▸ **WHAT TO PRODUCE**: The exercise calls for every entry that follows to be repeated exactly.

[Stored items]

· · ·

(* ===== verification/Wakeup.v ===== *)
(** * Wakeup: how queued work reaches a sleeping loop

    Models the wake-up protocol of [src/src/runtime/engine.cpp] at the grain
    of its atomic operations: [wake_idle_loops], [queue_http], [take_http], the
    end of a turn of [io_loop] with its poll, the part of [cancel] that empties
    the queue and wakes the loops, and the part of [stop_workers] the loops
    see.  The threads are the loops and the callers (a submission, a credential
    worker, a cancellation, the shutdown); a step is one access to a shared
    variable or one critical section up to its store, so [poll_step] has every
    interleaving of a sequentially consistent memory.  A wake-up of
    [curl_multi_wakeup] stays until a poll returns.  The rest of a turn
    (transfers started, finished or put off) may do anything to the loop's own
    queues.  The theorems show that no wake-up is lost: the
    loops on their way to the queue and the wake-ups that callers still owe
    are counted against the transfers queued. *)

From S2P Require Import Prelude Text Uri Types Planner Response Transport Batch Engine System.

(** ** The word of idle bits *)

Definition loop_bit (i : nat) : Z := Z.shiftl 1 (Z.of_nat i).

(** [std::countr_zero] of 64 bits. *)
Fixpoint countr_zero_from (fuel i : nat) (x : Z) : nat :=
  match fuel with
  | O => i
  | S fuel => if Z.testbit x (Z.of_nat i) then i else countr_zero_from fuel (S i) x
  end.
Definition countr_zero (x : Z) : nat := countr_zero_from 64 0 x.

· · ·

▸ **OUTPUT FOR THIS TASK**:
(* ===== verification/Wakeup.v ===== *)
(** * Wakeup: how queued work reaches a sleeping loop

    Models the wake-up protocol of [src/src/runtime/engine.cpp] at the grain
    of its atomic operations: [wake_idle_loops], [queue_http], [take_http], the
    end of a turn of [io_loop] with its poll, the part of [cancel] that empties
    the queue and wakes the loops, and the part of [stop_workers] the loops
    see.  The threads are the loops and the callers (a submission, a credential
    worker, a cancellation, the shutdown); a step is one access to a shared
    variable or one critical section up to its store, so [poll_step] has every
    interleaving of a sequentially consistent memory.  A wake-up of
    [curl_multi_wakeup] stays until a poll returns.  The rest of a turn
    (transfers started, finished or put off) may do anything to the loop's own
    queues.  The theorems show that no wake-up is lost: the
    loops on their way to the queue and the wake-ups that callers still owe
    are counted against the transfers queued. *)

From S2P Require Import Prelude Text Uri Types Planner Response Transport Batch Engine System.

(** ** The word of idle bits *)

Definition loop_bit (i : nat) : Z := Z.shiftl 1 (Z.of_nat i).

(** [std::countr_zero] of 64 bits. *)
Fixpoint countr_zero_from (fuel i : nat) (x : Z) : nat :=
  match fuel with
  | O => i
  | S fuel => if Z.testbit x (Z.of_nat i) then i else countr_zero_from fuel (S i) x
  end.
Definition countr_zero (x : Z) : nat := countr_zero_from 64 0 x.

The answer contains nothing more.